My question is this. Should I be making a starter every time I use liquid yeast? Is there a rule of thumb that you guys use where anything over 1.0XX OG you make a starter? What kind of growth can you expect from thorough oxygenation alone?
 
I use either Mr. Malty or YeastCalc, depending on my application. For simple single pack/vial stir plate starters, either works, but I prefer to use YeastCalc because it provides more information. For repitching, I use Mr. Malty's slurry guidelines. For stepped starters, or starters where I'm starting with an abnormal cell count, it'll either be YeastCalc, or a combination of both.

And then I target specific pitching rates. Both calculators base themselves on pitching rates of 0.75 million cells per milliliter of wort per degree Plato for ales, and then 1.5 mil cells/ml/°P for lagers (ie twice as much yeast), and then 1 mil cells/ml/°P for hybrids. There's nothing wrong with those rates, and they provide great results, but I stray a bit from them. For lagers, I follow that rate. For most American ales, I do as well. For English and Belgian ales, and Weizens (ie yeast-forward beers), I prefer a smaller pitching rate (0.5 mil/ml/°P), and for cleaner ales (Scottish ales, and very clean American ales) and hybrids, I like 1-1.2 mil/ml/°P, which is actually a little bit higher than the suggested rates. For very high gravity beers, I'd pitch at a slightly higher rate as well.

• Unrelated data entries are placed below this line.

Lemma not_integer_no_int64 (overflow : float64 -> Z) (v : float64) :
  is_integer v = false ->
  Float64.eqb v (of_int64 (to_int64 overflow v)) = false.
Proof.
  intros N. destruct (of_int64_form (to_int64 overflow v)) as (s2 & m2 & e2 & F & P).
  rewrite F. destruct v as [| sg | s m e]; try reflexivity.
  destruct (Float64.eqb _ _) eqn:E; [|reflexivity].
  apply eqb_integer in E; [congruence | assumption].
Qed.

(** A product of a 53-bit mantissa and a power of two is converted
    exactly. *)
Lemma of_int64_exact (s : bool) (m e : Z) :
  0 <= m < 2 ^ 53 -> 0 <= e ->
  Float64.eqb (Fin s m e) (of_int64 (signed s (m * 2 ^ e))) = true.
Proof.
  intros M E.
  assert (P : 0 <= m * 2 ^ e) by (apply Z.mul_nonneg_nonneg; [lia|];
                                  apply Z.pow_nonneg; lia).
  unfold of_int64. rewrite abs_signed by assumption.
  destruct (Z.ltb_spec (m * 2 ^ e) (2 ^ 53)) as [A | A].
  - apply eqb_fin. rewrite Z.min_r by lia.
    rewrite !Z.sub_0_r, Z.pow_0_r, Z.mul_1_r, <- signed_mul.
    now rewrite signed_sign.
  - assert (M0 : 0 < m) by (destruct (Z.eq_dec m 0); [subst; simpl in A; lia
                                                     | lia]).
    assert (L : Z.log2 (m * 2 ^ e) = e + Z.log2 m)
      by (apply Z.log2_mul_pow2; lia).
    assert (L52 : Z.log2 m < 53) by (apply Z.log2_lt_pow2; lia).
    assert (L53 : 53 <= Z.log2 (m * 2 ^ e)) by (apply Z.log2_le_pow2; lia).
    set (k := Z.log2 (m * 2 ^ e) - 52).
    assert (K : 1 <= k <= e) by (unfold k; lia).
    assert (F : m * 2 ^ e = m * 2 ^ (e - k) * 2 ^ k).
    { rewrite <- Z.mul_assoc, <- Z.pow_add_r by lia. f_equal. f_equal. lia. }
    assert (K0 : 2 ^ k <> 0) by (apply Z.pow_nonzero; lia).
    assert (Q : m * 2 ^ e / 2 ^ k = m * 2 ^ (e - k))
      by (rewrite F at 1; now apply Z.div_mul).
    assert (R : (m * 2 ^ e) mod 2 ^ k = 0)
      by (rewrite F at 1; now apply Z.mod_mul).
    rewrite Q, R.
    assert (H : 0 < 2 ^ (k - 1)) by (apply Z.pow_pos_nonneg; lia).
    replace (2 ^ (k - 1) <? 0) with false by (symmetry; apply Z.ltb_ge; lia).
    replace (0 =? 2 ^ (k - 1)) with false by (symmetry; apply Z.eqb_neq; lia).
    simpl. apply eqb_fin. rewrite Z.min_r by lia.
    rewrite Z.sub_diag, Z.pow_0_r, Z.mul_1_r, <- signed_mul.
    assert (P' : 0 <= m * 2 ^ (e - k))
      by (apply Z.mul_nonneg_nonneg; [lia|]; apply Z.pow_nonneg; lia).
    assert (S : (signed s (m * 2 ^ e) <? 0) = (signed s (m * 2 ^ (e - k)) <? 0)).
    { assert (0 < m * 2 ^ e) by lia.
      assert (0 < m * 2 ^ (e - k))
        by (apply Z.mul_pos_pos; [lia|]; apply Z.pow_pos_nonneg; lia).
      destruct s; simpl;
        repeat match goal with
               | |- context [?a <? ?b] => destruct (Z.ltb_spec a b)
               end; lia. }
    rewrite S. now rewrite signed_sign.
Qed.

(** A value without fractional part that [int64] can hold is converted
    to itself and back. *)
Lemma integer_is_int64 (overflow : float64 -> Z) (s : bool) (m e : Z) :
  valid (Fin s m e) = true -> is_integer (Fin s m e) = true ->
  in_int64 (trunc (Fin s m e)) = true ->
  to_int64 overflow (Fin s m e) = trunc (Fin s m e)
  /\ Float64.eqb (Fin s m e) (of_int64 (to_int64 overflow (Fin s m e))) = true.
Proof.
  intros V I R.
  assert (T : to_int64 overflow (Fin s m e) = trunc (Fin s m e))
    by (unfold to_int64; now rewrite R).
  split; [exact T|]. rewrite T. clear T R.
  unfold valid in V.
  apply andb_true_iff in V. destruct V as [V _].
  apply andb_true_iff in V. destruct V as [V _].
  apply andb_true_iff in V. destruct V as [M0 M1].
  apply Z.leb_le in M0. apply Z.ltb_lt in M1.
  unfold trunc. unfold is_integer in I.
  destruct (Z.leb_spec 0 e) as [E | E].
  - rewrite Z.shiftl_mul_pow2 by assumption.
    apply of_int64_exact; lia.
  - simpl in I. apply Z.eqb_eq in I.
    rewrite Z.shiftl_div_pow2 by lia.
    assert (P : 0 < 2 ^ (- e)) by (apply Z.pow_pos_nonneg; lia).
    set (n := m / 2 ^ (- e)).
    assert (F : m = n * 2 ^ (- e)).
    { unfold n. rewrite Z.mul_comm. apply Z.div_exact; lia. }
    assert (N : 0 <= n <= m).
    { split; [apply Z.div_pos; lia|]. nia. }
    rewrite of_int64_small by (rewrite abs_signed; lia).
    rewrite abs_signed by lia.
    apply eqb_fin. rewrite Z.min_l by lia.
    rewrite Z.sub_diag, Z.pow_0_r, Z.mul_1_r, Z.sub_0_l.
    rewrite <- signed_mul, <- F.
    destruct (Z.eq_dec n 0) as [-> | N0].
    + rewrite F. simpl. destruct s; reflexivity.
    + assert (0 < m) by nia.
      destruct s; simpl;
        repeat match goal with
               | |- context [?a <? ?b] => destruct (Z.ltb_spec a b)
               end; simpl; lia.
Qed.

(** ** The digits of [FormatFloat] *)

Lemma cmp10_scale (d x n den : Z) :
  cmp10 d x n den = (d * scaleA x den ?= n * scaleB x).
Proof.
  unfold cmp10, scaleA, scaleB. destruct (0 <=? x).
  - now rewrite Z.mul_1_r, Z.mul_assoc.
  - reflexivity.
Qed.

Lemma floor10_scale (x n den : Z) :
  floor10 x n den = n * scaleB x / scaleA x den.
Proof.
  unfold floor10, scaleA, scaleB. destruct (0 <=? x).
  - now rewrite Z.mul_1_r, (Z.mul_comm den).
  - reflexivity.
Qed.

Lemma scale_pos (x den : Z) : 0 < den -> 0 < scaleA x den /\ 0 < scaleB x.
Proof.
  intros D. unfold scaleA, scaleB.
  destruct (Z.leb_spec 0 x); split; try lia;
    try (apply Z.mul_pos_pos; [|lia]); apply Z.pow_pos_nonneg; lia.
Qed.

Lemma floor10_bounds (x n den : Z) :
  0 < den ->
  floor10 x n den * scaleA x den <= n * scaleB x
  /\ n * scaleB x < floor10 x n den * scaleA x den + scaleA x den.
Proof.
  intros D. rewrite floor10_scale.
  destruct (scale_pos x den D) as [A _].
  pose proof (Z.mul_div_le (n * scaleB x) (scaleA x den) A).
  pose proof (Z.mul_succ_div_gt (n * scaleB x) (scaleA x den) A).
  lia.
Qed.

Lemma within_scale (iv : interval) (d x : Z) :
  within iv d x
  <-> lo iv * scaleB x <= d * scaleA x (den iv)
      /\ d * scaleA x (den iv) <= hi iv * scaleB x.
Proof.
  unfold within. rewrite !cmp10_scale.
  rewrite Z.compare_ge_iff, Z.compare_le_iff. tauto.
Qed.

Lemma within_down (iv : interval) (x : Z) :
  0 < den iv -> mid iv <= hi iv ->
  cmp10 (floor10 x (mid iv) (den iv)) x (lo iv) (den iv) <> Lt ->
  within iv (floor10 x (mid iv) (den iv)) x.
Proof.
  intros D H L. apply within_scale.
  rewrite cmp10_scale, Z.compare_ge_iff in L. split; [exact L|].
  destruct (floor10_bounds x (mid iv) (den iv) D) as [F _].
  destruct (scale_pos x (den iv) D) as [_ B]. nia.
Qed.

Lemma within_up (iv : interval) (x : Z) :
  0 < den iv -> lo iv <= mid iv ->
  cmp10 (floor10 x (mid iv) (den iv) + 1) x (hi iv) (den iv) <> Gt ->
  within iv (floor10 x (mid iv) (den iv) + 1) x.
Proof.
  intros D H L. apply within_scale.
  rewrite cmp10_scale, Z.compare_le_iff in L. split; [|exact L].
  destruct (floor10_bounds x (mid iv) (den iv) D) as [_ F].
  destruct (scale_pos x (den iv) D) as [_ B].
  rewrite Z.mul_add_distr_r, Z.mul_1_l. nia.
Qed.

(** What [search] finds rounds to the float. *)
Lemma search_within (fuel : nat) (iv : interval) :
  0 < den iv -> lo iv <= mid iv <= hi iv ->
  forall x d x', search fuel iv x = Some (d, x') -> within iv d x'.
Proof.
  intros D [L H]. induction fuel as [| fuel IH]; intros x d x' S;
    cbn [search] in S; [discriminate|].
  set (f := floor10 x (mid iv) (den iv)) in *.
  destruct (cmp10 f x (lo iv) (den iv)) eqn:CD;
    destruct (cmp10 (f + 1) x (hi iv) (den iv)) eqn:CU;
    destruct (incl iv);
    cbn [andb] in S;
    try (destruct (cmp10 (2 * f + 1) x (2 * mid iv) (den iv));
         try destruct (Z.even f));
    try (injection S as <- <-); subst f;
    try (apply within_down; [assumption | assumption | congruence]);
    try (apply within_up; [assumption | assumption | congruence]);
    try (apply (IH _ _ _ S)).
Qed.

(** The rounding interval of a positive float: positive bounds around the
    value, over a power of two. *)
Lemma rounding_interval_facts (m e : Z) :
  0 < m ->
  0 < lo (rounding_interval m e)
  /\ lo (rounding_interval m e) <= mid (rounding_interval m e)
  /\ mid (rounding_interval m e) <= hi (rounding_interval m e)
  /\ exists j, 0 <= j /\ den (rounding_interval m e) = 2 ^ j.
Proof.
  intros M. unfold rounding_interval, normalize.
  set (s := Z.max 0 (Z.min (52 - Z.log2 m) (e + 1074))).
  assert (C : 0 < m * 2 ^ s)
    by (apply Z.mul_pos_pos; [lia | apply Z.pow_pos_nonneg; lia]).
  set (mc := m * 2 ^ s) in *. cbv beta iota zeta.
  destruct ((mc =? 2 ^ 52) && (-1074 <? e - s));
    destruct (Z.leb_spec 0 (e - s - 2)) as [B | B]; cbn [lo mid hi den];
    try (assert (0 < 2 ^ (e - s - 2)) by (apply Z.pow_pos_nonneg; lia));
    (split; [nia|]); (split; [nia|]); (split; [nia|]);
    first [ exists 0; split; [lia | reflexivity]
          | exists (- (e - s - 2)); split; [lia | reflexivity] ].
Qed.

Lemma den_pos (m e : Z) : 0 < m -> 0 < den (rounding_interval m e).
Proof.
  intros M. destruct (rounding_interval_facts m e M) as (_ & _ & _ & j & J & ->).
  apply Z.pow_pos_nonneg; lia.
Qed.

(** A decimal inside a positive interval is positive. *)
Lemma within_pos (iv : interval) (d x : Z) :
  0 < den iv -> 0 < lo iv -> within iv d x -> 0 < d.
Proof.
  intros D L W. apply within_scale in W. destruct W as [W _].
  destruct (scale_pos x (den iv) D) as [A B]. nia.
Qed.

(** The full expansion is the value itself. *)
Lemma exact_within (iv : interval) (j : Z) :
  0 <= j -> den iv = 2 ^ j -> lo iv <= mid iv <= hi iv ->
  within iv (fst (exact iv)) (snd (exact iv)).
Proof.
  intros J E [L H]. apply within_scale. unfold exact. cbn [fst snd].
  rewrite E, Z.log2_pow2 by assumption.
  assert (P : 0 < 10 ^ j) by (apply Z.pow_pos_nonneg; lia).
  assert (T : mid iv * 5 ^ j * 2 ^ j = mid iv * 10 ^ j)
    by (rewrite <- Z.mul_assoc, <- Z.pow_mul_l; reflexivity).
  unfold scaleA, scaleB. destruct (Z.leb_spec 0 (- j)) as [Z0 | Z0].
  - assert (j = 0) by lia. subst j. simpl. lia.
  - rewrite Z.opp_involutive, T. nia.
Qed.

(** Dropping a trailing zero digit keeps the number. *)
Lemma cmp10_trim (d x n den : Z) :
  d mod 10 = 0 -> cmp10 (d / 10) (x + 1) n den = cmp10 d x n den.
Proof.
  intros R.
  assert (E : d = 10 * (d / 10)) by (pose proof (Z.div_mod d 10); lia).
  rewrite E at 2. generalize (d / 10). clear. intros q. unfold cmp10.
  destruct (Z.leb_spec 0 x); destruct (Z.leb_spec 0 (x + 1)); try lia.
  - rewrite Z.pow_add_r, Z.pow_1_r by lia. f_equal. ring.
  - assert (x = -1) by lia. subst x.
    change (-1 + 1) with 0. change (- -1) with 1.
    rewrite Z.pow_0_r, Z.pow_1_r.
    rewrite (Zmult_compare_compat_l (q * 1 * den) n 10) by lia.
    f_equal; ring.
  - replace (- x) with (1 + - (x + 1)) by lia.
    rewrite Z.pow_add_r, Z.pow_1_r by lia.
    rewrite (Zmult_compare_compat_l (q * den) _ 10) by lia.
    f_equal; ring.
Qed.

So, point here is that depending on your batch size, wort gravity, and age of yeast, you may not need a starter, but generally yes, with liquid yeast, you need a starter. For very small English or Belgian beers, I sometimes even let yeast get a bit older if it's super fresh. However, with even a low gravity Scottish Ale, a small starter may still be needed. However, I find it worth my while to often skip the starter, and instead make a session beer that doesn't need the starter, and then repitch from that into bigger beers.

In your case, assuming your pack was fairly fresh, it's not the end of the world. The pure O2 probably helped, but you'd have more esters than you would otherwise. I wouldn't try to repitch from that yeast, but it should still be fine.
 
Thanks for such a detailed answer. Lots of good information. This is my second batch and there is obviously so much to learn. I'll be brewing an india red ale this weekend and will most definitely be making a starter now that I finally got my stir plate to stop throwing the bar.